Our field has been concerned with the qualities of good practitioners for some time. For example, the Council for the Advancement of Standards (CAS, 2006) publishes a list of 50 Characteristics of Individual Excellence, describing the exemplary values, behavior, and commitments of student affairs practitioners. However, not all of the characteristics on the list qualify as dispositions, as they blend skills and knowledge together with dispositional attributes. Missing from this list are characteristics representing the motivations and inclinations that influence our practice.
There are at least three features that distinguish dispositions from characteristics and attitudes and underscore their importance in practice. In particular, dispositions are:
- Context-dependent. Dispositions are more stable than attitudes, but they don’t reveal themselves until they are triggered by a particular situation, including the place and the people involved. We do not know how we will respond in the future, but we can identify our triggers and prepare to meet them.
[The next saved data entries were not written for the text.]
(* ===== verification/Quicklist.v ===== *)
(** * Quicklists: what they represent

    A node represents the elements of its ziplist, compressed or not; a quicklist
    represents the concatenation of its nodes, none of which is empty.  [comp_ok] says
    which nodes are never compressed: all of them without compression, otherwise the
    two ends, and all of a list with fewer nodes than twice the depth.  Operations that
    only work at the ends keep it for every depth; the ones that decompress a node for
    use are specified for lists without compression. *)

From S2P Require Import Prelude Endian Util Lzf Listpack ZiplistDefs Ziplist ZiplistOps QuicklistDefs.
Local Open Scope Z_scope.

(** All the elements of a list together would fit into one ziplist. *)
Abbreviation ql_max := (2 ^ 32 - 64).

Section quicklist.
Context `{HH : Host} (junk : nat -> byte) (uninit : Z -> Z).
Implicit Types n : quicklistNode.
Implicit Types q : quicklist.
Implicit Types es : list (list byte).
Implicit Types ess : list (list (list byte)).
Implicit Types x : list (list byte) * Z.           (* the elements of a node and its count *)
Implicit Types xs : list (list (list byte) * Z).

(** ** Nodes *)

Definition raw n : Prop := n_encoding n = QUICKLIST_NODE_ENCODING_RAW.

Definition node_zl n (zl : list byte) : Prop :=
  raw n /\ n_zl n = zl \/
  n_encoding n = QUICKLIST_NODE_ENCODING_LZF /\
  exists code, code <> [] /\ Z.of_nat (length code) < 2 ^ 32 /\ n_zl n = host_bytes 4 (Z.of_nat (length code)) ++ code /\ decodes code zl.

Record node_ok n x : Prop := {
  nk_zl : exists zl, node_zl n zl /\ zl_holds zl x.1 /\ n_sz n = Z.of_nat (length zl);
  nk_count : n_count n = x.2;
  nk_recompress : n_recompress n = false
}.

Lemma zrepr_length zl rs : zl_repr zl rs -> Z.of_nat (length zl) = 11 + zlen rs.
Proof.
  intros (num & -> & _ & _ & _). unfold block. rewrite !length_app, zheader_length. cbn [length].
  rewrite <- (zbody_length 0 rs). lia.
Qed.

Lemma holds_length zl es : zl_holds zl es -> 11 + 2 * Z.of_nat (length es) <= Z.of_nat (length zl) < 2 ^ 32.
Proof.
  intros (rs & Hr & <-). pose proof (zrepr_fuel zl rs Hr). pose proof (zrepr_length zl rs Hr) as Hl.
  destruct Hr as (num & _ & Hs & _). rewrite length_fmap. lia.
Qed.

Lemma holds_bound zl es : zl_holds zl es -> Z.of_nat (length zl) <= zbound es.
Proof. intros (rs & Hr & <-). rewrite (zrepr_length zl rs Hr). apply zbound_zlen. by apply (repr_elements zl). Qed.

Lemma bloblen_holds zl es : zl_holds zl es -> ziplistBlobLen zl = Some (Z.of_nat (length zl)).
Proof.
  intros (rs & Hr & _). unfold ziplistBlobLen. destruct (header_at zl rs Hr) as (num & -> & Hi & _). cbn [mbind option_bind].
  by rewrite Hi, (zrepr_length zl rs Hr).
Qed.

Lemma update_sz zl es s c e r : zl_holds zl es ->
  quicklistNodeUpdateSz (mkNode zl s c e r) = Some (mkNode zl (Z.of_nat (length zl)) c e r).
Proof. intros Hh. unfold quicklistNodeUpdateSz. cbn [n_zl]. by rewrite (bloblen_holds _ _ Hh). Qed.

(** The node that holds [es] in [zl]. *)
Definition plain_node (zl : list byte) (count : Z) : quicklistNode := mkNode zl (Z.of_nat (length zl)) count QUICKLIST_NODE_ENCODING_RAW false.

Lemma plain_ok zl es c : zl_holds zl es -> node_ok (plain_node zl c) (es, c).
Proof. intros Hh. split; [|done|done]. exists zl. split; [by left|]. done. Qed.

Lemma raw_holds n x : node_ok n x -> raw n -> zl_holds (n_zl n) x.1 /\ n = plain_node (n_zl n) x.2.
Proof.
  intros [(zl & [[_ E]|[E _]] & Hh & Hsz) Hc Hrc] Hr; [|unfold raw in Hr; rewrite E in Hr; done]. subst zl. split; [done|].
  destruct n as [z s c e r]; cbn in *. unfold plain_node. unfold raw in Hr. cbn in Hr. by subst.
Qed.

Lemma load_whole (m : list byte) : load m 0 (Z.of_nat (length m)) = Some m.
Proof. rewrite load_Some by lia. by rewrite Nat2Z.id, drop_0, firstn_all. Qed.

(** ** Compression of a node *)

Lemma compress_node_ok n x : node_ok n x -> exists n', quicklistCompressNode junk uninit n = Some n' /\ node_ok n' x.
Proof.
  intros Hn. unfold quicklistCompressNode. destruct (_ =? _) eqn:E; [|by exists n]. apply Z.eqb_eq in E.
  destruct (raw_holds n x Hn E) as [Hh En]. pose proof (holds_length _ _ Hh) as Hl. set (zl := n_zl n) in *. rewrite En.
  pose proof (plain_ok zl x.1 x.2 Hh) as Hp. rewrite <- surjective_pairing in Hp. unfold __quicklistCompressNode. cbn [n_sz n_zl plain_node n_count].
  destruct (_ <? _) eqn:E48; [by eexists|]. apply Z.ltb_ge in E48. unfold MIN_COMPRESS_BYTES in E48.
  rewrite load_whole. cbn [mbind option_bind]. pose proof (malloc_length junk (Z.of_nat (length zl)) ltac:(lia)) as Hml.
  destruct (lzf_compress_spec uninit zl (malloc junk (Z.of_nat (length zl)))) as (out & sz & -> & Hlo & Hsz & Hres); [lia|lia|lia|].
  cbn [mbind option_bind]. destruct (_ || _) eqn:Ec; [by eexists|].
  apply orb_false_iff in Ec as [E0 _]. apply Z.eqb_neq in E0. destruct Hres as [[? _]|[Hd _]]; [done|].
  rewrite load_Some by lia. cbn [mbind option_bind]. eexists. split; [done|]. change (drop (Z.to_nat 0) out) with out.
  assert (Z.of_nat (length (take (Z.to_nat sz) out)) = sz) as Ht by (rewrite length_take; lia).
  split; [|done|done]. exists zl. split; [|done]. right. split; [done|]. exists (take (Z.to_nat sz) out). cbn [n_zl].
  rewrite Ht. split_and!; [|lia|done|done]. intros Hnil. rewrite Hnil in Ht. cbn in Ht. lia.
Qed.

Lemma decompress_node_ok n x : node_ok n x ->
  exists n', quicklistDecompressNode junk n = Some n' /\ node_ok n' x /\ raw n' /\ (raw n -> n' = n).
Proof.
  intros Hn. unfold quicklistDecompressNode. destruct Hn as [(zl & Hz & Hh & Hsz) Hc Hr]. destruct Hz as [[Er Ez]|[El (code & Hne & Hlc & Ez & Hd)]].
  - rewrite Er. exists n. split; [done|]. split_and!; [|done|done]. split; [|done|done]. exists zl. split; [by left|done].
  - rewrite El. change (_ =? _) with true. cbv iota. unfold __quicklistDecompressNode, lzf_compressed, lzf_sz. rewrite Ez.
    pose proof (host_bytes_length 4 (Z.of_nat (length code))) as Hhb. pose proof (holds_length _ _ Hh) as Hl.
    assert (load (host_bytes 4 (Z.of_nat (length code)) ++ code) 0 4 = Some (host_bytes 4 (Z.of_nat (length code)))) as ->
      by (apply (load_app [] _ code); [done|by rewrite Hhb]).
    cbn [fmap option_fmap option_map mbind option_bind].
    rewrite host_val_bytes. change (8 * Z.of_nat 4) with 32. rewrite uwrap_small by lia.
    assert (load (host_bytes 4 (Z.of_nat (length code)) ++ code) 4 (Z.of_nat (length code)) = Some code) as ->
      by (rewrite <- (app_nil_r code) at 2; apply load_app; [by rewrite Hhb|done]).
    cbn [mbind option_bind]. rewrite Hsz. pose proof (malloc_length junk (Z.of_nat (length zl)) ltac:(lia)) as Hml.
    rewrite (lzf_decompress_decodes code zl) by (done || lia). cbn [mbind option_bind]. rewrite (proj2 (Z.eqb_neq (Z.of_nat (length zl)) 0)) by lia.
    cbn [mbind option_bind fst]. rewrite drop_ge by lia. rewrite app_nil_r, Hr. eexists. split; [done|]. split_and!; [|done|].
    + rewrite Hc. destruct x as [es c]. by apply plain_ok.
    + unfold raw. intros Hx. rewrite El in Hx. done.
Qed.

Lemma raw_decompress n : raw n -> quicklistDecompressNode junk n = Some n.
Proof. unfold raw, quicklistDecompressNode. by intros ->. Qed.

Lemma raw_for_use n : raw n -> quicklistDecompressNodeForUse junk n = Some n.
Proof. unfold raw, quicklistDecompressNodeForUse. by intros ->. Qed.

(** ** Compression of a list *)

Definition raw_at (l : list quicklistNode) (j : nat) : Prop := forall n, l !! j = Some n -> raw n.

(** The nodes that are not compressed, for a depth. *)
Record comp_ok (c : Z) (l : list quicklistNode) : Prop := {
  co_off : c = 0 -> Forall raw l;
  co_head : raw_at l 0;
  co_tail : raw_at l (length l - 1);
  co_short : Z.of_nat (length l) < 2 * c -> Forall raw l
}.

Lemma raw_all l : Forall raw l -> forall j, raw_at l j.
Proof. intros Hf j n Hn. rewrite Forall_forall in Hf. apply Hf. by eapply list_elem_of_lookup_2. Qed.

Lemma all_raw l : (forall j, (j < length l)%nat -> raw_at l j) -> Forall raw l.
Proof. intros Hf. apply Forall_lookup. intros j n Hn. apply (Hf j); [by eapply lookup_lt_Some|done]. Qed.

Lemma comp_ok_all c l : Forall raw l -> comp_ok c l.
Proof. intros Hf. split; [done|by apply raw_all|by apply raw_all|done]. Qed.

(** Only the nodes changed. *)
Definition same_but_nodes q q' : Prop :=
  q_count q' = q_count q /\ q_len q' = q_len q /\ q_fill q' = q_fill q /\ q_compress q' = q_compress q.

Lemma same_trans q1 q2 q3 : same_but_nodes q1 q2 -> same_but_nodes q2 q3 -> same_but_nodes q1 q3.
Proof. unfold same_but_nodes. intuition congruence. Qed.

Lemma Forall2_update l xs i n x n' : Forall2 node_ok l xs -> l !! i = Some n -> xs !! i = Some x -> node_ok n' x ->
  Forall2 node_ok (<[i:=n']> l) xs.
Proof. intros Hf Hn Hx0 Hok. rewrite <- (list_insert_id xs i x Hx0). by apply Forall2_insert. Qed.

Lemma on_decompress q xs i : Forall2 node_ok (q_nodes q) xs -> (i < length (q_nodes q))%nat ->
  exists q', on_node (quicklistDecompressNode junk) q (Some i) = Some q' /\ same_but_nodes q q' /\ Forall2 node_ok (q_nodes q') xs /\
    raw_at (q_nodes q') i /\ (forall j, raw_at (q_nodes q) j -> raw_at (q_nodes q') j).
Proof.
  intros Hf Hi. destruct (lookup_lt_is_Some_2 _ _ Hi) as [n Hn]. destruct (Forall2_lookup_l _ _ _ _ _ Hf Hn) as (x0 & Hx0 & Hok).
  cbn [on_node]. rewrite Hn. cbn [mbind option_bind]. destruct (decompress_node_ok n x0 Hok) as (n' & -> & Hok' & Hraw & _). cbn [mbind option_bind].
  eexists. split; [done|]. split; [done|]. cbn [q_nodes q_set q_with_nodes]. split; [by eapply Forall2_update|]. split.
  - intros x. rewrite list_lookup_insert_eq by done. by intros [= <-].
  - intros j Hj x Hx. apply list_lookup_insert_Some in Hx as [(-> & <- & _)|[_ Hx]]; [done|by apply Hj].
Qed.

Lemma on_compress q xs i : Forall2 node_ok (q_nodes q) xs -> (forall k, i = Some k -> (k < length (q_nodes q))%nat) ->
  exists q', on_node (quicklistCompressNode junk uninit) q i = Some q' /\ same_but_nodes q q' /\ Forall2 node_ok (q_nodes q') xs /\
    (forall j, raw_at (q_nodes q) j -> i <> Some j -> raw_at (q_nodes q') j).
Proof.
  intros Hf Hi. destruct i as [i|]; [|by exists q]. destruct (lookup_lt_is_Some_2 _ _ (Hi i eq_refl)) as [n Hn].
  destruct (Forall2_lookup_l _ _ _ _ _ Hf Hn) as (x0 & Hx0 & Hok).
  cbn [on_node]. rewrite Hn. cbn [mbind option_bind]. destruct (compress_node_ok n x0 Hok) as (n' & -> & Hok'). cbn [mbind option_bind].
  eexists. split; [done|]. split; [done|]. cbn [q_nodes q_set q_with_nodes]. split; [by eapply Forall2_update|].
  intros j Hj Hne x Hx. apply list_lookup_insert_Some in Hx as [(-> & _ & _)|[_ Hx]]; [done|by apply Hj].
Qed.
- Shaped by motivation and inclination. Each of us has personal reasons for why we respond in certain situations. We also have preferences for how we respond and when we decide to take action (or not). These may not always match what our colleagues think and do. Owning our idiosyncrasies and discussing them with others can diffuse potentially awkward situations in the midst of crisis.
- Grounded in our character. Dispositions arise from who we are, not always what we know or do. We can learn new facts or replace obsolete skills, but it is awkward or even distressing to change our dispositions substantially in order to comply with a supervisor’s directive or an institutional mandate we do not accept.
Dispositions in the Real World
So what do dispositions look like in practice? To illustrate, I use Tina’s experience as coordinator of a brand new, grant-funded sexual-assault intervention program. One morning, the university president emailed Tina directly, asking for “any promising data” to share with a group of potential donors that afternoon. Tina collected surveys a couple weeks ago, but she had no time to look at them, much less compare the findings to benchmarks.
When she took the job, Tina knew the program’s budget was tenuous and she would have to prove its effectiveness to secure more funding. She did not want to delay a request from the president and miss a chance for additional support. On the other hand, if she responded in haste she risked distorting the data and possibly discrediting the program in the eyes of important stakeholders. What should she do?
This situation could play out in many ways. In any of them, Tina’s dispositions would play a pivotal role. Although it’s highly unlikely she thought about it in the moment, an outcome from the Assessment, Evaluation, and Research (AER) competency obliges Tina to
Identify the political and educational sensitivity of raw and partially processed data and AER results, handling them with appropriate confidentiality and deference to organizational hierarchies (ACPA/NASPA, 2015, p. 20).
In reality, Tina was a bit rattled by the president’s unexpected email. It triggered her awareness that a rare opportunity for additional resources was being offered by a powerful player in the organization. Tina was personally invested in the program. She truly valued being of service to students, educating them about personal safety and advocating for survivors of assault. Her motivation was to respond immediately to the president, with any data she had, to show how the program made a positive impact. Tina’s inclination intervened as she realized that the president’s request was tied to a high-stakes funding negotiation. In similar circumstances she would consult her supervisor first.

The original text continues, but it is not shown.